• WORK TASK: Isolate every line in the records below with "unfold" in it.

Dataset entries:
__________

(** C9, as the code has it: a result id is "seg_" followed by the twelve
    leading hexadecimal digits of a fresh UUID, a plain directory name, so
    two calls get the same id exactly when their UUIDs agree on those
    digits; given such a name, with the output root there and nothing in
    the way, [save_results] writes mask, contours and metrics into the
    directory of that name under the output root and returns three
    entries whose locations end in mask.npy, contours.json and
    metrics.json; it leaves the files of every other such name as they
    were. *)
Theorem result_store_contract (env : PipelineEnv (F:=F))
    (self : LiverSegmentationInference) :
  (forall st, exists digits,
      (generate_result_id env st).1 = Ok ("seg_" +:+ string_of_list_ascii digits)
      /\ length digits = 12%nat
      /\ Forall (fun ch => is_hex_char ch = true) digits
      /\ plain_name ("seg_" +:+ string_of_list_ascii digits) = true)
  /\ (forall st1 st2,
      (generate_result_id env st1).1 = (generate_result_id env st2).1
      <-> uuid_prefix (uuid4 env (uuid_draws st1))
          = uuid_prefix (uuid4 env (uuid_draws st2)))
  /\ (forall (st : State) (id : string) (mask : ndarray F) (c : contours)
             (m : gmap string pyval),
      plain_name id = true ->
      dir_exists st (output_dir self) = true ->
      store_free st self id = true ->
      exists paths st',
        save_results self id mask c m st = (Ok paths, st')
        /\ result_dir self id = path_join (output_dir self) id
        /\ dir_exists st' (result_dir self id) = true
        /\ base.size paths = 3%nat
        /\ paths !! "mask_npy" = Some (path_str (result_file self id "mask.npy"))
        /\ paths !! "contours_json" = Some (path_str (result_file self id "contours.json"))
        /\ paths !! "metrics_json" = Some (path_str (result_file self id "metrics.json"))
        /\ ends_with (path_str (result_file self id "mask.npy")) "mask.npy"
        /\ ends_with (path_str (result_file self id "contours.json")) "contours.json"
        /\ ends_with (path_str (result_file self id "metrics.json")) "metrics.json"
        /\ files st' !! result_file self id "mask.npy" = Some (NpyFile mask)
        /\ files st' !! result_file self id "contours.json" = Some (JsonContours c)
        /\ files st' !! result_file self id "metrics.json" = Some (JsonDict m)
        /\ (forall id' name, plain_name id' = true -> id' <> id ->
              files st' !! result_file self id' name = files st !! result_file self id' name)
        /\ dir_exists st' (output_dir self) = true).
Proof.
  split; [|split].
  - intros st. exists (hex 12 (uuid4 env (uuid_draws st) / 16 ^ 20)%N).
    split; [apply generate_result_id_eq|].
    split; [apply hex_length|]. split; [apply hex_is_hex|].
    apply generated_id_plain; [apply hex_length|apply hex_is_hex].
  - intros st1 st2. rewrite !generate_result_id_eq. unfold uuid_prefix.
    rewrite <- (hex_inj 12). split.
    + intros H. apply ok_seg_inj in H.
      apply (f_equal list_ascii_of_string) in H.
      rewrite !list_ascii_of_string_of_list_ascii in H. exact H.
    + intros ->. reflexivity.
  - intros st id mask c m Hplain Hout Hfree.
    assert (Hpar : dir_exists st (path_parent (result_dir self id)) = true).
    { rewrite (result_dir_plain self id Hplain), path_parent_join. exact Hout. }
    eexists _, _. split; [apply (save_results_eq self id mask c m st Hpar Hfree)|].
    split; [apply result_dir_plain, Hplain|].
    split.
    { rewrite stored_dirs, bool_decide_eq_true_2 by reflexivity. reflexivity. }
    split.
    { generalize (path_str (result_file self id "metrics.json"))
        (path_str (result_file self id "contours.json"))
        (path_str (result_file self id "mask.npy")).
      intros. vm_compute. reflexivity. }
    split; [reflexivity|]. split; [reflexivity|]. split; [reflexivity|].
    split; [apply path_str_ends_with|].
    split; [apply path_str_ends_with|].
    split; [apply path_str_ends_with|].
    destruct (stored_files self id mask c m st) as (Hfm & Hfc & Hfj).
    split; [exact Hfm|]. split; [exact Hfc|]. split; [exact Hfj|].
    split.
    { intros id' name Hplain' Hne. unfold stored. cbn [files].
      rewrite !lookup_insert_ne; [reflexivity| | |];
        intros H; symmetry in H; revert H; apply result_file_other_id; assumption. }
    rewrite stored_dirs, Hout. apply orb_true_r.
Qed.
End ResultStoreContract.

__________

• ANSWER SPACE:
  - intros st1 st2. rewrite !generate_result_id_eq. unfold uuid_prefix.
    { intros id' name Hplain' Hne. unfold stored. cbn [files].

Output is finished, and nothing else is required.